EXERCISE DETAILS:
Would you please write out every record exactly?

[Dataset entries]
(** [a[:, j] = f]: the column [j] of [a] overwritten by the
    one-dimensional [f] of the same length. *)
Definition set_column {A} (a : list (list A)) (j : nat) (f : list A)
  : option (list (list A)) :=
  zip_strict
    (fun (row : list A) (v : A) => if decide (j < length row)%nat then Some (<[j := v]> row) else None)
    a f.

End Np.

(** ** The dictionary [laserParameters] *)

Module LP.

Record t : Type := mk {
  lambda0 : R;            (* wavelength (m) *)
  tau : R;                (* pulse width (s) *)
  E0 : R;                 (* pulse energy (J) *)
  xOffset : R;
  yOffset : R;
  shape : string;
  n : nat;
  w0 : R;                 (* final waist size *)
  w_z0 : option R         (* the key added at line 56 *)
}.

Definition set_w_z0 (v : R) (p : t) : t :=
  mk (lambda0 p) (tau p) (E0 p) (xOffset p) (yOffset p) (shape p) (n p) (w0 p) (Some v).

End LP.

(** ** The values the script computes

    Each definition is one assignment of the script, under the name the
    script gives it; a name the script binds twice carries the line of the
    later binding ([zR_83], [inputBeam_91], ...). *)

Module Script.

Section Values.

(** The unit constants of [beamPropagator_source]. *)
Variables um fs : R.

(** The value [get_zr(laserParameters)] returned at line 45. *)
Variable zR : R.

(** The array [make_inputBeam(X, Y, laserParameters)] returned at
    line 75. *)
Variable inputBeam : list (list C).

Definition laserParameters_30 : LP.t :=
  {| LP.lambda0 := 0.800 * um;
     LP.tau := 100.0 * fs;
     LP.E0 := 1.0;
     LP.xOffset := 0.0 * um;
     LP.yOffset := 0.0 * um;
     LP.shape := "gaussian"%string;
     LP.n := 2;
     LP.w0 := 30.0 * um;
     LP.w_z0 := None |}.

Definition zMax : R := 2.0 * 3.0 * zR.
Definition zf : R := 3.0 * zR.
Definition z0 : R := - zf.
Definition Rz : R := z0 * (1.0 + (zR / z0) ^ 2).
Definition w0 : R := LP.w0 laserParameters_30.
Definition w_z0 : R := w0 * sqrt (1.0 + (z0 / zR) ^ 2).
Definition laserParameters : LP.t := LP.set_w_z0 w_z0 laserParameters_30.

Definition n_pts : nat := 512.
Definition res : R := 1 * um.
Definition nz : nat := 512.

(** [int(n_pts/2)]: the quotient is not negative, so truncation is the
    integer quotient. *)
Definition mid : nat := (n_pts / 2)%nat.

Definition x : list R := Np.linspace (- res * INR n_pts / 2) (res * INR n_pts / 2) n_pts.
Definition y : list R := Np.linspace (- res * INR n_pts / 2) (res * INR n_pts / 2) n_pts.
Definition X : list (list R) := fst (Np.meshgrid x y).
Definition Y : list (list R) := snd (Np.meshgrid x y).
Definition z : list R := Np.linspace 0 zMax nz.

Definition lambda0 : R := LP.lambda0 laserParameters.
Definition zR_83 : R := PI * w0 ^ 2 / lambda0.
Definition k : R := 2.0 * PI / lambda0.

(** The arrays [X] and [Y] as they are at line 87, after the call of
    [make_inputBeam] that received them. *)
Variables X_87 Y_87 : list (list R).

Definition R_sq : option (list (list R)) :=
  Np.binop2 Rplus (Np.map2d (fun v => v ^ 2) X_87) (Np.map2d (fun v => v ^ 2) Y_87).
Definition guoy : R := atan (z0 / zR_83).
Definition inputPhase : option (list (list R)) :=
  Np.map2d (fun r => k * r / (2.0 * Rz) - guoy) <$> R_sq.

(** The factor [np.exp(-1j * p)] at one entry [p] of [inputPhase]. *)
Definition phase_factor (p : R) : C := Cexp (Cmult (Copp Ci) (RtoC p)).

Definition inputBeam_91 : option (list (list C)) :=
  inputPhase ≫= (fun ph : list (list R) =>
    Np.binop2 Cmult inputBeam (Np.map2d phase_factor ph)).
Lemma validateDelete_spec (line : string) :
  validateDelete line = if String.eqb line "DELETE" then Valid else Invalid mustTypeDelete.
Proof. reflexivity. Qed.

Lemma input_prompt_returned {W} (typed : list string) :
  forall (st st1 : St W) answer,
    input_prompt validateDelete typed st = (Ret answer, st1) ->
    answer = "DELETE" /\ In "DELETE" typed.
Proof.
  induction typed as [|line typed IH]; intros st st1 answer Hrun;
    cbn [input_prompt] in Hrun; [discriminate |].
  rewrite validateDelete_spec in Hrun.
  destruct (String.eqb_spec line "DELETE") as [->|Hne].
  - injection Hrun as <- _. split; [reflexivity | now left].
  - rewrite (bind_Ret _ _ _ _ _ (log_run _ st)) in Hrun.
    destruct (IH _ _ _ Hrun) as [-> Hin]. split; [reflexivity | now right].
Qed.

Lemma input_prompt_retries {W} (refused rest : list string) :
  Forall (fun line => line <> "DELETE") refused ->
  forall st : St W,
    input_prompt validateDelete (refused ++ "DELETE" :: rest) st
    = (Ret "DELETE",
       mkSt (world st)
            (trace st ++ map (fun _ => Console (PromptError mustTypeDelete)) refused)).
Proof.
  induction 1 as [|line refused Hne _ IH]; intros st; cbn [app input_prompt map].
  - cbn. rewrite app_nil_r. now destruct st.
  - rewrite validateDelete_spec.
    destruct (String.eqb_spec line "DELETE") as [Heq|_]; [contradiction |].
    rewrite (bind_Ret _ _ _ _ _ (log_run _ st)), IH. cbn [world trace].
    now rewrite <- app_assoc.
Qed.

EXERCISE ANSWER:
(** [a[:, j] = f]: the column [j] of [a] overwritten by the
    one-dimensional [f] of the same length. *)
Definition set_column {A} (a : list (list A)) (j : nat) (f : list A)
  : option (list (list A)) :=
  zip_strict
    (fun (row : list A) (v : A) => if decide (j < length row)%nat then Some (<[j := v]> row) else None)
    a f.

End Np.

(** ** The dictionary [laserParameters] *)

Module LP.

Record t : Type := mk {
  lambda0 : R;            (* wavelength (m) *)
  tau : R;                (* pulse width (s) *)
  E0 : R;                 (* pulse energy (J) *)
  xOffset : R;
  yOffset : R;
  shape : string;
  n : nat;
  w0 : R;                 (* final waist size *)
  w_z0 : option R         (* the key added at line 56 *)
}.

Definition set_w_z0 (v : R) (p : t) : t :=
  mk (lambda0 p) (tau p) (E0 p) (xOffset p) (yOffset p) (shape p) (n p) (w0 p) (Some v).

End LP.

(** ** The values the script computes

    Each definition is one assignment of the script, under the name the
    script gives it; a name the script binds twice carries the line of the
    later binding ([zR_83], [inputBeam_91], ...). *)

Module Script.

Section Values.

(** The unit constants of [beamPropagator_source]. *)
Variables um fs : R.

(** The value [get_zr(laserParameters)] returned at line 45. *)
Variable zR : R.

(** The array [make_inputBeam(X, Y, laserParameters)] returned at
    line 75. *)
Variable inputBeam : list (list C).

Definition laserParameters_30 : LP.t :=
  {| LP.lambda0 := 0.800 * um;
     LP.tau := 100.0 * fs;
     LP.E0 := 1.0;
     LP.xOffset := 0.0 * um;
     LP.yOffset := 0.0 * um;
     LP.shape := "gaussian"%string;
     LP.n := 2;
     LP.w0 := 30.0 * um;
     LP.w_z0 := None |}.

Definition zMax : R := 2.0 * 3.0 * zR.
Definition zf : R := 3.0 * zR.
Definition z0 : R := - zf.
Definition Rz : R := z0 * (1.0 + (zR / z0) ^ 2).
Definition w0 : R := LP.w0 laserParameters_30.
Definition w_z0 : R := w0 * sqrt (1.0 + (z0 / zR) ^ 2).
Definition laserParameters : LP.t := LP.set_w_z0 w_z0 laserParameters_30.

Definition n_pts : nat := 512.
Definition res : R := 1 * um.
Definition nz : nat := 512.

(** [int(n_pts/2)]: the quotient is not negative, so truncation is the
    integer quotient. *)
Definition mid : nat := (n_pts / 2)%nat.

Definition x : list R := Np.linspace (- res * INR n_pts / 2) (res * INR n_pts / 2) n_pts.
Definition y : list R := Np.linspace (- res * INR n_pts / 2) (res * INR n_pts / 2) n_pts.
Definition X : list (list R) := fst (Np.meshgrid x y).
Definition Y : list (list R) := snd (Np.meshgrid x y).
Definition z : list R := Np.linspace 0 zMax nz.

Definition lambda0 : R := LP.lambda0 laserParameters.
Definition zR_83 : R := PI * w0 ^ 2 / lambda0.
Definition k : R := 2.0 * PI / lambda0.

(** The arrays [X] and [Y] as they are at line 87, after the call of
    [make_inputBeam] that received them. *)
Variables X_87 Y_87 : list (list R).

Definition R_sq : option (list (list R)) :=
  Np.binop2 Rplus (Np.map2d (fun v => v ^ 2) X_87) (Np.map2d (fun v => v ^ 2) Y_87).
Definition guoy : R := atan (z0 / zR_83).
Definition inputPhase : option (list (list R)) :=
  Np.map2d (fun r => k * r / (2.0 * Rz) - guoy) <$> R_sq.

(** The factor [np.exp(-1j * p)] at one entry [p] of [inputPhase]. *)
Definition phase_factor (p : R) : C := Cexp (Cmult (Copp Ci) (RtoC p)).

Definition inputBeam_91 : option (list (list C)) :=
  inputPhase ≫= (fun ph : list (list R) =>
    Np.binop2 Cmult inputBeam (Np.map2d phase_factor ph)).
Lemma validateDelete_spec (line : string) :
  validateDelete line = if String.eqb line "DELETE" then Valid else Invalid mustTypeDelete.
Proof. reflexivity. Qed.

Lemma input_prompt_returned {W} (typed : list string) :
  forall (st st1 : St W) answer,
    input_prompt validateDelete typed st = (Ret answer, st1) ->
    answer = "DELETE" /\ In "DELETE" typed.
Proof.
  induction typed as [|line typed IH]; intros st st1 answer Hrun;
    cbn [input_prompt] in Hrun; [discriminate |].
  rewrite validateDelete_spec in Hrun.
  destruct (String.eqb_spec line "DELETE") as [->|Hne].
  - injection Hrun as <- _. split; [reflexivity | now left].
  - rewrite (bind_Ret _ _ _ _ _ (log_run _ st)) in Hrun.
    destruct (IH _ _ _ Hrun) as [-> Hin]. split; [reflexivity | now right].
Qed.

Lemma input_prompt_retries {W} (refused rest : list string) :
  Forall (fun line => line <> "DELETE") refused ->
  forall st : St W,
    input_prompt validateDelete (refused ++ "DELETE" :: rest) st
    = (Ret "DELETE",
       mkSt (world st)
            (trace st ++ map (fun _ => Console (PromptError mustTypeDelete)) refused)).
Proof.
  induction 1 as [|line refused Hne _ IH]; intros st; cbn [app input_prompt map].
  - cbn. rewrite app_nil_r. now destruct st.
  - rewrite validateDelete_spec.
    destruct (String.eqb_spec line "DELETE") as [Heq|_]; [contradiction |].
    rewrite (bind_Ret _ _ _ _ _ (log_run _ st)), IH. cbn [world trace].
    now rewrite <- app_assoc.
Qed.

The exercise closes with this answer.